12 Подобную задачу следует считать не педагогическим мероприятием, а гегемонистским проектом. Применение педагогики в политике обычно скрывает тоталитарные устремления. Тем не менее, можно было бы создать сократическое, демократическое, политическое образование, которое было бы лишено таких тоталитарных устремлений. Пример такой попытки см.: Euben, Wallach and Ober, 1994.
13 Разумеется, подобным образом может действовать не только психоаналитический дискурс. В действительности, поскольку речь идет о политическом уровне, нельзя оптимистически переоценивать гегемонистское влияние лаканианской психоаналитической этики, хотя влияние это может меняться в зависимости от контекста. Во всяком случае, нам бы не хотелось сочетания чрезмерной психоаналитизации с чрезмерной философизацией, приведшего, как отмечает Рорти, к возникновению в Соединенных Штатах и Великобритании типа “занятого самим собой университетского левого, который становится все более и более неуместным в действительных политических дискуссиях” (Rorty, 1996: 69). На самом деле проблема психоаналитического дискурса может быть серьезнее проблемы философизации. Она может быть сформулирована следующим образом: если конкретных субъектов так трудно привести к преодолению их первофантазии в аналитическом контексте, то на каком основании можно предлагать такую перемену на социально-политическом уровне, где, как показывает политика самих психоаналитических сообществ, подобное преодоление может оказаться еще более трудноосуществимым? Однако сложность — это не препятствие для принятия политической этики и действия в политике. Кроме того, данная перемена не обязательно должна пониматься как радикальный разрыв или момент тотальной трансгрессии; она может быть постепенным процессом: представим, например, что кто-то идет по ленте Мебиуса — топологическая структура, превозносимая Лаканом, — таким образом, не меняя темпа, переходя с одной ее стороны на другую.
14 Следует понимать, что слово “воображемое” используется Уайтбуком не так, как его определял Лакан. Он ближе к определению Касториадиса. Но едва ли это отменяет обоснованность наших замечаний.
15 Поскольку реальная нехватка может быть символически очерчена, точкой пристежки при демократии может быть только означающее нехватки в Другом. При демократии на месте точки пристежки, которая делает социальное значение всеобщим, находится то, что лишает его общезначимости, символическое признание невозможности какой бы то ни было окончательной общезначимости.
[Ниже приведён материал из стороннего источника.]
(** A processor goes from [c] to [c'], and the pools from [P] to [P']. *)
Lemma race_inv_move N s cs i c s' c' P P' :
  cs !! i = Some c → race_inv N (s, cs) →
  repr s P → (length (free_pool P) + count has_page cs = N)%nat →
  (∀ j d p, cs !! j = Some d → taken d = Some p → p ∈ used_pool P) →
  repr s' P' → counted s' P' → parray s' = parray s → numpages s' = numpages s →
  (length (free_pool P') + (if has_page c' then 1 else 0) = length (free_pool P) + (if has_page c then 1 else 0))%nat →
  (∀ p, p ∈ used_pool P → taken c ≠ Some p → p ∈ used_pool P') →
  (∀ p, taken c' = Some p → p ∈ used_pool P' ∧ (taken c = Some p ∨ p ∉ used_pool P)) →
  (∀ p, given c' = Some p → given c = Some p ∨ taken c = Some p) →
  race_inv N (s', <[i:=c']> cs).
Proof.
  intros Hi HI R HN Hu R' Hc' Ea En Hlen Hkeep Hnew Hgiv. destruct HI as [_ Hg Hd Hl]. cbn [fst snd] in *.
  pose proof (count_insert has_page cs i c c' Hi) as Hcount. split; cbn [fst snd].
  - exists P'. split_and!; [done|done|lia|].
    intros j d p Hj Ht. apply list_lookup_insert_Some in Hj as [(<- & <- & _)|[Hne Hj]]; [by apply Hnew|].
    apply Hkeep; [by eapply Hu|]. intros Hc. by destruct Hne; apply (Hd i j c d p).
  - rewrite Ea, En. intros j d p Hj Ht. apply list_lookup_insert_Some in Hj as [(<- & <- & _)|[_ Hj]]; [|by eapply Hg].
    destruct (Hgiv _ Ht) as [Hgc|Htc]; [by eapply Hg|].
    apply (rep_pages _ _ _ _ (repr_rep _ _ R)). apply elem_of_app. right. apply elem_of_app. left. by eapply Hu.
  - intros j k d e p Hj Hk Htd Hte. apply list_lookup_insert_Some in Hj as [(<- & <- & _)|[Hnj Hj]];
      apply list_lookup_insert_Some in Hk as [(<- & <- & _)|[Hnk Hk]]; [done| | |by eapply Hd].
    + destruct (Hnew _ Htd) as [_ [Hc|Hn]]; [by eapply Hd|]. by destruct Hn; eapply Hu.
    + destruct (Hnew _ Hte) as [_ [Hc|Hn]]; [by eapply Hd|]. by destruct Hn; eapply Hu.
  - by rewrite length_insert.
Qed.

Lemma race_inv_quiet N s cs i c s' c' P :
  cs !! i = Some c → race_inv N (s, cs) →
  repr s P → (length (free_pool P) + count has_page cs = N)%nat →
  (∀ j d p, cs !! j = Some d → taken d = Some p → p ∈ used_pool P) →
  repr s' P → counted s' P → parray s' = parray s → numpages s' = numpages s →
  taken c' = taken c → (∀ p, given c' = Some p → given c = Some p) →
  race_inv N (s', <[i:=c']> cs).
Proof.
  intros Hi HI R HN Hu R' Hc' Ea En Ht Hg. apply (race_inv_move N s cs i c s' c' P P); try done.
  - unfold has_page. by rewrite Ht.
  - intros p Hp. rewrite Ht in Hp. split; [by eapply Hu|by left].
  - intros p Hp. left. by apply Hg.
Qed.

(** A processor that takes no page finds a free one. *)
Lemma race_free N s cs i c P :
  race_inv N (s, cs) → cs !! i = Some c → has_page c = false →
  (length (free_pool P) + count has_page cs = N)%nat → free_pool P ≠ [].
Proof.
  intros [_ _ _ Hl] Hi Hc HN E. cbn in Hl. rewrite E in HN. cbn in HN.
  pose proof (count_lt has_page cs i c Hi Hc). lia.
Qed.

Lemma race_inv_step N x y : step x y → race_inv N x → race_inv N y.
Proof.
  intros [s cs i c s' c' Hi Hs] HI. pose proof HI as [(P & R & Hct & HN & Hu) _ _ _]. cbn [fst snd] in *.
  destruct Hs as [b s' E|s' E|p s' E|p s' E| |p Hp|p s' E|p s' E|p s' E|p s' E].
  1: pose proof (repr_empty s P R) as He; unfold returns in He; rewrite E in He; destruct He as [-> ->];
    rewrite bool_decide_false by (by eapply race_free).
  2,7: unfold lock_acquire, mbind, M_bind, gets in E; destruct (page_lock s); [done|]; injection E as <-.
  5,9: injection E as <-.
  1-3,5,6: by apply (race_inv_quiet N s cs i _ _ _ P Hi HI R HN Hu); try apply repr_lock.
  - (* page_alloc takes the first page *)
    destruct P as [[|q F] U L]; [by destruct (race_free _ _ _ _ _ _ HI Hi eq_refl HN)|].
    pose proof (returns_alloc_locked s q F U L R) as Ha. unfold returns in Ha. rewrite E in Ha.
    destruct Ha as (-> & _ & R' & _ & (_ & Ea & En & _) & Hc').
    assert (HqU : q ∉ U).
    { destruct (repr_wf _ _ R) as (_ & _ & _ & Hsep & _). apply Hsep. cbn. set_solver. }
    apply (race_inv_move N s cs i _ s' _ _ (Pools F (q :: U) (L ++ [q])) Hi HI R HN Hu R'); auto; cbn.
    + lia.
    + intros p Hp _. by right.
    + intros p [= ->]. split; [by left|by right].
  - (* no processor is told that there is no page *)
    pose proof (Hu _ _ _ Hi eq_refl) as H0'. destruct (page_nonzero _ _ (repr_layout _ _ R) 0); [|done].
    apply (rep_pages _ _ _ _ (repr_rep _ _ R)). set_solver.
  - by apply (race_inv_quiet N s cs i _ _ _ P Hi HI R HN Hu).
  - (* page_free *)
    pose proof (Hu _ _ _ Hi eq_refl) as Hp.
    pose proof (returns_free_locked s P p R Hp) as Ha. unfold returns in Ha. rewrite E in Ha.
    destruct Ha as (R' & _ & (_ & Ea & En & _) & Hc').
    apply (race_inv_move N s cs i _ s' _ P (spec_free p P) Hi HI R HN Hu R'); auto; cbn.
    + rewrite length_app. cbn. lia.
    + intros q Hq Hne. apply elem_of_remove_page. split; [|done]. congruence.
    + intros q Hq. done.
  - pose proof (rc_given _ _ HI i _ p Hi eq_refl) as Hp. cbn in Hp.
    pose proof (returns_free_log s P p R Hp) as Ha. unfold returns in Ha. rewrite E in Ha.
    destruct Ha as (R' & _ & (_ & Ea & En & _) & Hc').
    by apply (race_inv_quiet N s cs i _ _ _ P Hi HI R HN Hu); auto.
Qed.

(** A processor has a step when the lock is free, or when it holds it: no
    access faults. *)
Lemma race_can_step N s cs i c :
  race_inv N (s, cs) → cs !! i = Some c → page_lock s = false ∨ holds c = true →
  ∃ s' c', cpu_step s c s' c'.
Proof.
  intros HI Hi Hl. pose proof HI as [(P & R & Hct & HN & Hu) Hg _ _]. cbn [fst snd] in *.
  assert (Hacq : holds c = false → lock_acquire s = Ok () (put_lock true s)).
  { intros Hh. destruct Hl as [Hl|Hl]; [|congruence]. unfold lock_acquire, mbind, M_bind, gets. by rewrite Hl. }
  destruct c as [| | |p|p|p|p|p|p].
  - pose proof (repr_empty s P R) as He. unfold returns in He.
    destruct (on_lists (list_empty l_free) s) as [b s'|] eqn:E; [|done]. by do 2 eexists; apply step_check.
  - do 2 eexists. by apply step_acquire, Hacq.
  - destruct P as [[|q F] U L]; [by destruct (race_free _ _ _ _ _ _ HI Hi eq_refl HN)|].
    pose proof (returns_alloc_locked s q F U L R) as Ha. unfold returns in Ha.
    destruct (alloc_locked s) as [p s'|] eqn:E; [|done]. by do 2 eexists; apply step_critical.
  - do 2 eexists. by apply step_release.
  - destruct (decide (p = 0)) as [->|Hp]; do 2 eexists; [apply step_retry|by apply step_give].
  - do 2 eexists. by apply step_free_acquire, Hacq.
  - pose proof (returns_free_locked s P p R (Hu _ _ _ Hi eq_refl)) as Ha. unfold returns in Ha.
    destruct (free_locked p s) as [[] s'|] eqn:E; [|done]. by do 2 eexists; apply step_free_critical.
  - do 2 eexists. by apply step_free_release.
  - pose proof (returns_free_log s P p R (Hg i _ p Hi eq_refl)) as Ha. unfold returns in Ha.
    destruct (free_log p s) as [[] s'|] eqn:E; [|done]. by do 2 eexists; apply step_log.
Qed.

Lemma count_exists f cs : (1 <= count f cs)%nat → ∃ i c, cs !! i = Some c ∧ f c = true.
Proof.
  unfold count. destruct (filter (λ c, f c = true) cs) as [|c l] eqn:E; [cbn; lia|]. intros _.
  assert (Hc : c ∈ filter (λ c, f c = true) cs) by (rewrite E; set_solver).
  apply list_elem_of_filter in Hc as [Hf Hc]. apply list_elem_of_lookup in Hc as [i Hi]. eauto.
Qed.

Lemma race_progress N s cs :
  race_inv N (s, cs) → lock_inv (s, cs) → cs ≠ [] → ∃ y, step (s, cs) y.
Proof.
  intros HI HL Hcs. unfold lock_inv in HL. cbn [fst snd] in HL.
  assert (∃ i c, cs !! i = Some c ∧ (page_lock s = false ∨ holds c = true)) as (i & c & Hi & Hc).
  { destruct (page_lock s) eqn:El; rewrite ?El in HL.
    - destruct (count_exists holds cs) as (i & c & Hi & Hc); [unfold holders in HL; lia|]. eauto.
    - destruct cs as [|c cs]; [done|]. exists O, c. auto. }
  destruct (race_can_step N s cs i c HI Hi Hc) as (s' & c' & Hs). eexists. by eapply step_cpu.
Qed.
16 Хотя “грядущую демократию” Деррида называют утопической (среди прочих, Рорти и Критчли), Деррида отмечает, что, когда он говорит о “грядущей демократии”, “это не означает, что завтра наступит осуществление демократии, речь идет не о будущей демократии… это не утопия, она имеет место здесь и сейчас, в здесь и сейчас, которые я постоянно пытаюсь отделить от настоящего” (Derrida, 1996: 83).
17 Более подробное изложение проекта радикальной демократии см.: Laclau and Mouffe, 1985; Mouffe, 1992; Trend, 1996a, 1996b.